(** X24: for a path with the extension .docx or .pptx in any letter case,
    whatever handle_file saves goes to the path made by
    create_output_filename, which is not the input path. *)
Theorem handle_file_docx_pptx_saves_new_file (w : World) (file_path : string)
  (g t : Q) (saved : string) :
  lower (snd (splitext file_path)) = ".docx"%string
  \/ lower (snd (splitext file_path)) = ".pptx"%string ->
  In saved (saved_paths (trace (handle_file w file_path g t))) ->
  saved = create_output_filename file_path /\ saved <> file_path.
Proof.
  intros Hext Hin.
  assert (E : saved = create_output_filename file_path).
  { unfold handle_file in Hin. destruct Hext as [Hext|Hext]; rewrite Hext in Hin.
    - cbn [String.eqb Ascii.eqb Bool.eqb] in Hin.
      exact (one_result_saved _ _ _
               (process_docx_one_result (docx_open w) file_path) Hin).
    - cbn [String.eqb Ascii.eqb Bool.eqb] in Hin.
      exact (one_result_saved _ _ _
               (process_pptx_one_result (pptx_open w) file_path) Hin). }
  split; [exact E|]. subst saved. intro H.
  apply (f_equal String.length) in H.
  rewrite create_output_filename_length in H. lia.
Qed.

Lemma handle_file_docx_pptx_saves_new_file_witness :
  "REPORT-Accessible-Copy.DOCX"%string = create_output_filename "REPORT.DOCX"
  /\ "REPORT-Accessible-Copy.DOCX"%string <> "REPORT.DOCX"%string.
Proof.
  apply (handle_file_docx_pptx_saves_new_file
           empty_pdf_world "REPORT.DOCX"%string 20 30).
  - left. reflexivity.
  - left. reflexivity.
Defined.

(** ** Failures on single images *)

Lemma extract_images_without_unresolved (page : Page) (before : list Z) (x : Z)
  (after : list Z) (e : exn) :
  get_image_bbox page x = Raise e ->
  extract_images_with_bboxes (with_images page (before ++ x :: after))
  = extract_images_with_bboxes (with_images page before)
    ++ extract_images_with_bboxes (with_images page after).
Proof.
  intro Hx.
  rewrite !extract_images_flat_map. cbn [with_images get_images].
  rewrite flat_map_app. cbn [flat_map].
  replace (extract_one (with_images page (before ++ x :: after)) x)
    with (@nil ImageRef)
    by (unfold extract_one; cbn [with_images get_image_bbox]; now rewrite Hx).
  reflexivity.
Qed.

Lemma extract_images_keeps_the_others (page : Page) (before : list Z) (x : Z)
  (after : list Z) (y : Z) (b : Rect) :
  In y (before ++ after) ->
  get_image_bbox page y = Ok b ->
  10 <= width b -> 10 <= height b -> ~ background b (page_rect page) ->
  In (mkImageRef y b)
     (extract_images_with_bboxes (with_images page (before ++ x :: after))).
Proof.
  intros Hin Hy Hw Hh Hbg.
  rewrite extract_images_flat_map. cbn [with_images get_images].
  apply in_flat_map. exists y. split.
  - apply in_app_or in Hin. apply in_or_app.
    destruct Hin; [left | right; right]; assumption.
  - destruct (extract_one_resolved (with_images page (before ++ x :: after))
                                   y b Hy) as [(E & _)|(_ & N)].
    + rewrite E. now left.
    + exfalso. apply N. repeat split; assumption.
Qed.

Lemma image_layer_trace (i : nat) (page : Page) (blocks : list Block)
  (images : list Z) :
  trace (image_layer i page blocks images)
  = flat_map (image_block_trace i page images) blocks.
Proof.
  pose proof (image_layer_returns i page blocks images) as R.
  unfold image_layer in *. rewrite (for_each_trace _ _ R).
  apply flat_map_ext. intro b. unfold image_block_trace.
  destruct (type_is b 1), (bbox b); try reflexivity.
  rewrite trace_mbind. reflexivity.
Qed.

Lemma rewrite_page_trace (i : nat) (page : Page) :
  trace (rewrite_page i page)
  = DrawRect i (page_rect page) (Some white) (Some white) 1 true
    :: trace (image_layer i page (text_dict_blocks page) (get_images page))
    ++ trace (text_layer i (text_dict_blocks page)).
Proof.
  rewrite rewrite_page_unfold, trace_mbind, image_layer_returns. reflexivity.
Qed.

Lemma rewrite_pages_trace (k : nat) (p : Page) (rest : list Page) :
  trace (rewrite_pages k (p :: rest))
  = trace (rewrite_page k p)
    ++ match outcome (text_layer k (text_dict_blocks p)) with
       | Ok _ => trace (rewrite_pages (S k) rest)
       | Raise _ => []
       end.
Proof.
  cbn [rewrite_pages]. rewrite trace_mbind, rewrite_page_outcome. reflexivity.
Qed.

(** C10: a failure on one image is local to that image.  In the extractor an
    image whose rectangle does not resolve contributes nothing: the result is
    the result for the images before it followed by the result for the images
    after it, and every other image of the page that resolves and passes the
    two filters is in the result.  In the page rewriter a failing insertion,
    once reached, is printed and the loop goes on with the next image; the
    image layer never raises and does, for every image block in turn, the
    border and the insertion attempts; the page goes on with its text layer
    after the image layer and ends as the text layer ends, the document goes
    on with the next page unless the text layer raised, and so the outcome of
    the whole conversion is the same for documents that differ only in their
    images. *)
Theorem image_failures_are_local :
  (forall (page : Page) (before : list Z) (x : Z) (after : list Z) (e : exn),
     get_image_bbox page x = Raise e ->
     extract_images_with_bboxes (with_images page (before ++ x :: after))
     = extract_images_with_bboxes (with_images page before)
       ++ extract_images_with_bboxes (with_images page after)
     /\ forall (y : Z) (b : Rect),
          In y (before ++ after) ->
          get_image_bbox page y = Ok b ->
          10 <= width b -> 10 <= height b ->
          ~ background b (page_rect page) ->
          In (mkImageRef y b)
             (extract_images_with_bboxes
                (with_images page (before ++ x :: after))))
  /\ (forall (i : nat) (page : Page) (r : Rect) (before : list Z) (x : Z)
        (after : list Z) (msg : string),
        (forall y, In y before -> insert_image_error page r y <> None) ->
        insert_image_error page r x = Some msg ->
        trace (insert_first_image i page r (before ++ x :: after))
        = trace (insert_first_image i page r before)
          ++ Printed ("Error inserting image: " ++ msg)
          :: trace (insert_first_image i page r after))
  /\ (forall (i : nat) (page : Page) (blocks : list Block) (images : list Z),
        outcome (image_layer i page blocks images) = Ok tt
        /\ trace (image_layer i page blocks images)
           = flat_map (image_block_trace i page images) blocks)
  /\ (forall (i : nat) (page : Page),
        outcome (rewrite_page i page)
        = outcome (text_layer i (text_dict_blocks page))
        /\ trace (rewrite_page i page)
           = DrawRect i (page_rect page) (Some white) (Some white) 1 true
             :: trace (image_layer i page (text_dict_blocks page)
                                   (get_images page))
             ++ trace (text_layer i (text_dict_blocks page)))
  /\ (forall (k : nat) (p : Page) (rest : list Page),
        trace (rewrite_pages k (p :: rest))
        = trace (rewrite_page k p)
          ++ match outcome (text_layer k (text_dict_blocks p)) with
             | Ok _ => trace (rewrite_pages (S k) rest)
             | Raise _ => []
             end)
  /\ (forall (doc doc' : Doc) (path : string) (g t : Q),
        Forall2 same_text (pages doc) (pages doc') ->
        save_error doc = save_error doc' ->
        outcome (process_pdf (fun _ => Ok doc) path g t)
        = outcome (process_pdf (fun _ => Ok doc') path g t)).
Proof.
  repeat apply conj.
  - intros page before x after e Hx. split.
    + exact (extract_images_without_unresolved page before x after e Hx).
    + intros y b. apply extract_images_keeps_the_others.
  - exact insert_first_image_skips_failures.
  - intros i page blocks images.
    split; [apply image_layer_returns | apply image_layer_trace].
  - intros i page.
    split; [apply rewrite_page_outcome | apply rewrite_page_trace].
  - exact rewrite_pages_trace.
  - intros doc doc' path g t Hsame Hsave.
    unfold process_pdf. rewrite !outcome_mbind. cbn [outcome lift snd rbind].
    rewrite !outcome_mbind, (rewrite_pages_outcome _ _ Hsame 0%nat).
    unfold save_outcome. rewrite Hsave. reflexivity.
Qed.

## Exercise
Using the material above, copy every line in which the string "height" occurs.

## Answer to this task
  10 <= width b -> 10 <= height b -> ~ background b (page_rect page) ->
          10 <= width b -> 10 <= height b ->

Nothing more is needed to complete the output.